▸ **DATA UNDER STUDY**
(* ===== verification/Ingestion.v ===== *)
(** * [events/ingestion.py]: canonical events, their correlation and their delivery

    [ingest] is one transaction: an event that its source already reported is
    answered with the stored result; a new one is correlated through its process id
    and its external references, may start a process, and is stored with its
    delivery.  The advisory locks order concurrent calls; transactions are atomic
    in the model. *)

From stdpp Require Import base gmap list strings sets.
From Stdlib Require Import ZArith Lia.
From S2P Require Import Prelude Python PyTime Json Limits Contracts Schema Session State.

#[local] Open Scope Z_scope.

(** The trusted configuration of a new process; its late-event policy is the only
    one there is. *)
Record ProcessBootstrap := mkBootstrap {
  bt_process_type : string;
  bt_definition_version : string;
  bt_extension_manifest_hash : string;
  bt_client_pack_fingerprint : string;
  bt_process_definition_fingerprint : string;
  bt_deployment_id : string;
  bt_deployment_release_fingerprint : string;
  bt_temporal_task_queue : string
}.

Record IngestionResult := mkIngestion {
  ir_event_id : UUID;
  ir_created : bool;
  ir_correlation_status : CorrelationStatus;
  ir_correlation_reason : option string;
  ir_process_instance_id : option UUID;
  ir_outbox_message_id : option UUID
}.

(** ** Tenants *)

Definition require_ingress_tenant (tenant_id : UUID) (deployment_id : option string) : Tx string :=
  _ ← set_tenant_context tenant_id;
  rows ← select (λ t : Tenant, eqb (tn_id t) tenant_id);
  row ← one_or_none rows;
  match row with
  | None => tx_raise TenantNotFound (str_uuid tenant_id)
  | Some t =>
      _ ← tx_raise_if (match deployment_id with
                       | Some d => negb (eqb (tn_deployment_id t) d) | None => false end)
            TenantNotAuthorized (str_uuid tenant_id);
      _ ← tx_raise_if (negb (eqb (tn_status t) TS_ACTIVE)) TenantSuspended (str_uuid tenant_id);
      mret (tn_deployment_id t)
  end.

(** ** Stored events *)

Definition is_source_event (event : CanonicalEvent) (e : EventInbox) : bool :=
  eqb (ei_source e) (ce_source event) && eqb (ei_source_event_id e) (ce_source_event_id event).

(** The outer join with the deliveries of an event. *)
Definition with_deliveries (messages : list OutboxMessage) (e : EventInbox) : list (EventInbox * option UUID) :=
  match List.filter (λ m, eqb (om_tenant_id m) (ei_tenant_id e)
                          && eqb (om_causation_event_id m) (Some (ei_id e))) messages with
  | [] => [(e, None)]
  | ms => (λ m, (e, Some (om_id m))) <$> ms
  end.

Definition stored_result (row : EventInbox * option UUID) : IngestionResult :=
  mkIngestion (ei_id (fst row)) false (ei_correlation_status (fst row)) (ei_correlation_reason (fst row))
    (ei_process_instance_id (fst row)) (snd row).

Definition _existing_result (event : CanonicalEvent) : Tx (option IngestionResult) :=
  events ← select (is_source_event event);
  messages ← select (λ _ : OutboxMessage, true);
  row ← one_or_none (events ≫= with_deliveries messages);
  mret (stored_result <$> row).

(** ** Correlation *)

(** [_unique_references]: a reference has no field outside its key, so that the
    last of equal references is the first. *)
Definition _unique_references (references : list ExternalReference) : list ExternalReference :=
  fold_left (λ unique r, if bool_decide (r ∈ unique) then unique else unique ++ [r]) references [].

Definition names (r : ExternalReference) (c : ExternalCorrelation) : bool :=
  eqb (ec_provider c) (er_provider r) && eqb (ec_resource_type c) (er_resource_type r)
  && eqb (ec_external_id c) (er_external_id r).
Definition names_any (references : list ExternalReference) (c : ExternalCorrelation) : bool :=
  existsb (λ r, names r c) references.

(** The processes that own the references. *)
Definition correlated (references : list ExternalReference) : Tx (list UUID) :=
  if negb (nonempty references) then mret []
  else
    rows ← select (names_any (_unique_references references));
    mret (ec_process_instance_id <$> rows).

(** The branches on the number of candidates. *)
Definition match_candidates (candidates : list UUID) : option UUID * CorrelationStatus * string :=
  match remove_dups candidates with
  | [] => (None, CS_PENDING, "no_process_match"%string)
  | [p] => (Some p, CS_MATCHED, "single_process_match"%string)
  | _ => (None, CS_PENDING, "ambiguous_external_references"%string)
  end.

Definition _resolve_process (event : CanonicalEvent) : Tx (option UUID * CorrelationStatus * string) :=
  match ce_process_instance_id event with
  | Some p =>
      explicit ← scalar (λ q : ProcessInstance, eqb (pi_id q) p);
      match explicit with
      | None => mret (None, CS_REJECTED, "explicit_process_not_found"%string)
      | Some q =>
          owners ← correlated (ce_external_references event);
          mret (match_candidates (pi_id q :: owners))
      end
  | None =>
      owners ← correlated (ce_external_references event);
      mret (match_candidates owners)
  end.

Definition new_process (id tenant_id : UUID) (b : ProcessBootstrap) (now : Z) : ProcessInstance :=
  mkProcessInstance id tenant_id (bt_process_type b) (bt_definition_version b) (bt_extension_manifest_hash b)
    (bt_client_pack_fingerprint b) (bt_process_definition_fingerprint b) (bt_deployment_id b)
    (bt_deployment_release_fingerprint b) (bt_temporal_task_queue b) PS_ACTIVE
    ("tenant/" +:+ str_uuid tenant_id +:+ "/process/" +:+ str_uuid id) None ∅ ∅ ∅ None [] [] [] [] [] [] 0 now.

Definition _create_process (tenant_id : UUID) (b : ProcessBootstrap) : Tx UUID :=
  process_id ← draw_uuid;
  now ← transaction_now;
  _ ← insert (new_process process_id tenant_id b now);
  mret process_id.

(** The references without an owner; one that another process owns stops the
    transaction. *)
Fixpoint unowned (existing : list ExternalCorrelation) (process_id : UUID) (references : list ExternalReference)
  : result (list ExternalReference) :=
  match references with
  | [] => Ok []
  | r :: references =>
      match ec_process_instance_id <$> List.find (names r) existing with
      | Some owner =>
          _ ← raise_if (negb (eqb owner process_id)) RuntimeError
                "external reference changed ownership during correlation";
          unowned existing process_id references
      | None =>
          rest ← unowned existing process_id references;
          Ok (r :: rest)
      end
  end.

Definition new_correlation (id tenant_id process_id : UUID) (r : ExternalReference) (now : Z)
  : ExternalCorrelation :=
  mkExternalCorrelation id tenant_id process_id (er_provider r) (er_resource_type r) (er_external_id r) now.

(** [session.add_all(additions)] and the flush. *)
Fixpoint add_correlations (tenant_id process_id : UUID) (additions : list ExternalReference) : Tx unit :=
  match additions with
  | [] => mret tt
  | r :: additions =>
      id ← draw_uuid;
      now ← transaction_now;
      _ ← insert (new_correlation id tenant_id process_id r now);
      add_correlations tenant_id process_id additions
  end.

Definition persist_references (tenant_id process_id : UUID) (references : list ExternalReference) : Tx unit :=
  let unique := _unique_references references in
  if negb (nonempty unique) then mret tt
  else
    existing ← select (names_any unique);
    additions ← lift_result (unowned existing process_id unique);
    add_correlations tenant_id process_id additions.

(** ** Delivery *)

Definition delivery_key (event_id : UUID) : string := "process-event:" +:+ str_uuid event_id.

Definition is_delivery (tenant_id event_id : UUID) (m : OutboxMessage) : bool :=
  eqb (om_tenant_id m) tenant_id && eqb (om_deduplication_key m) (delivery_key event_id).

Definition schedule_delivery (event : CanonicalEvent) (process_id : UUID) : Tx UUID :=
  process ← scalar (is_process (ce_tenant_id event) process_id);
  match process with
  | None => tx_raise RuntimeError "matched process has no workflow identity"
  | Some p =>
      id ← draw_uuid;
      now ← transaction_now;
      inserted ← insert_or_skip same_dedup (new_outbox_message id (ce_tenant_id event) process_id
        (Some (ce_event_id event)) "temporal.process_event" (pi_workflow_id p) (delivery_key (ce_event_id event))
        [("event_id", JStr (str_uuid (ce_event_id event))); ("event_type", JStr (ce_event_type event))]%string now);
      match inserted with
      | Some id => mret id
      | None =>
          existing ← scalar (is_delivery (ce_tenant_id event) (ce_event_id event));
          match existing with
          | Some m =>
              _ ← tx_raise_if (negb (eqb (om_process_instance_id m) (Some process_id))) RuntimeError
                    "event delivery identity conflicts with its destination";
              mret (om_id m)
          | None => tx_raise RuntimeError "event delivery identity conflicts with its destination"
          end
      end
  end.

(** ** Ingestion *)

Definition new_event_row (event : CanonicalEvent) (process_id : option UUID) (status : CorrelationStatus)
    (reason : string) (now : Z) : EventInbox :=
  mkEventInbox (ce_event_id event) (ce_tenant_id event) process_id (ce_source event)
    (ce_source_event_id event) (ce_event_type event) event status (Some reason)
    (instant (ce_received_at event)) now.

(** The correlation, with the process a trigger may start. *)
Definition correlate (event : CanonicalEvent) (bootstrap : option ProcessBootstrap)
  : Tx (option UUID * CorrelationStatus * string) :=
  '(process_id, status, reason) ← _resolve_process event;
  match process_id, bootstrap with
  | None, Some b =>
      if eqb reason "no_process_match"%string then
        p ← _create_process (ce_tenant_id event) b;
        mret (Some p, CS_MATCHED, "process_created_from_trigger"%string)
      else mret (process_id, status, reason)
  | _, _ => mret (process_id, status, reason)
  end.

(** A matched event binds its references; a terminal process records it only. *)
Definition bind_process (event : CanonicalEvent) (process_id : UUID) (reason : string) : Tx (string * bool) :=
  process ← scalar (λ p : ProcessInstance, eqb (pi_id p) process_id);
  match process with
  | None => tx_raise RuntimeError "matched process instance is unavailable"
  | Some p =>
      _ ← persist_references (ce_tenant_id event) process_id (ce_external_references event);
      mret (if is_terminal (pi_status p) then ("terminal_process_record_only"%string, false) else (reason, true))
  end.

Definition bind_matched (event : CanonicalEvent) (process_id : option UUID) (status : CorrelationStatus)
    (reason : string) : Tx (string * bool) :=
  match process_id, status with
  | Some p, CS_MATCHED => bind_process event p reason
  | _, _ => mret (reason, true)
  end.

Definition schedule_matched (event : CanonicalEvent) (process_id : option UUID) (status : CorrelationStatus)
    (deliver_to_workflow : bool) : Tx (option UUID) :=
  match process_id, status, deliver_to_workflow with
  | Some p, CS_MATCHED, true => id ← schedule_delivery event p; mret (Some id)
  | _, _, _ => mret None
  end.

(** [EventIngestionService.ingest] *)
Definition ingest (event : CanonicalEvent) (bootstrap : option ProcessBootstrap) (deployment_id : option string)
  : Tx IngestionResult :=
  _ ← tx_raise_if (bool_decide (ce_event_type event ∈ RESERVED_KERNEL_EVENT_TYPES)) ReservedKernelEventType
        ("event type is reserved for kernel use: " +:+ ce_event_type event);
  _ ← require_ingress_tenant (ce_tenant_id event) deployment_id;
  existing ← _existing_result event;
  match existing with
  | Some r => mret r
  | None =>
      _ ← tx_raise_if (bool_decide (is_Some bootstrap) && negb (nonempty (ce_external_references event)))
            TriggerReferenceRequired "a process-triggering event requires an external reference";
      '(process_id, status, reason) ← correlate event bootstrap;
      '(reason, deliver_to_workflow) ← bind_matched event process_id status reason;
      now ← transaction_now;
      inserted_id ← insert_or_skip same_source_event (new_event_row event process_id status reason now);
      match inserted_id with
      | None =>
          existing ← _existing_result event;
          match existing with
          | Some r => mret r
          | None => tx_raise RuntimeError "event ID conflicts with a different source event"
          end
      | Some id =>
          outbox_id ← schedule_matched event process_id status deliver_to_workflow;
          mret (mkIngestion id true status (Some reason) process_id outbox_id)
      end
  end.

▸ **BRIEF**
Of the lines above, extract only those from the line with "(** The outer" to the line with "Definition _unique_references (references", both included, exactly as written.

▸ **TASK RESULT**
(** The outer join with the deliveries of an event. *)
Definition with_deliveries (messages : list OutboxMessage) (e : EventInbox) : list (EventInbox * option UUID) :=
  match List.filter (λ m, eqb (om_tenant_id m) (ei_tenant_id e)
                          && eqb (om_causation_event_id m) (Some (ei_id e))) messages with
  | [] => [(e, None)]
  | ms => (λ m, (e, Some (om_id m))) <$> ms
  end.

Definition stored_result (row : EventInbox * option UUID) : IngestionResult :=
  mkIngestion (ei_id (fst row)) false (ei_correlation_status (fst row)) (ei_correlation_reason (fst row))
    (ei_process_instance_id (fst row)) (snd row).

Definition _existing_result (event : CanonicalEvent) : Tx (option IngestionResult) :=
  events ← select (is_source_event event);
  messages ← select (λ _ : OutboxMessage, true);
  row ← one_or_none (events ≫= with_deliveries messages);
  mret (stored_result <$> row).

(** ** Correlation *)

(** [_unique_references]: a reference has no field outside its key, so that the
    last of equal references is the first. *)
Definition _unique_references (references : list ExternalReference) : list ExternalReference :=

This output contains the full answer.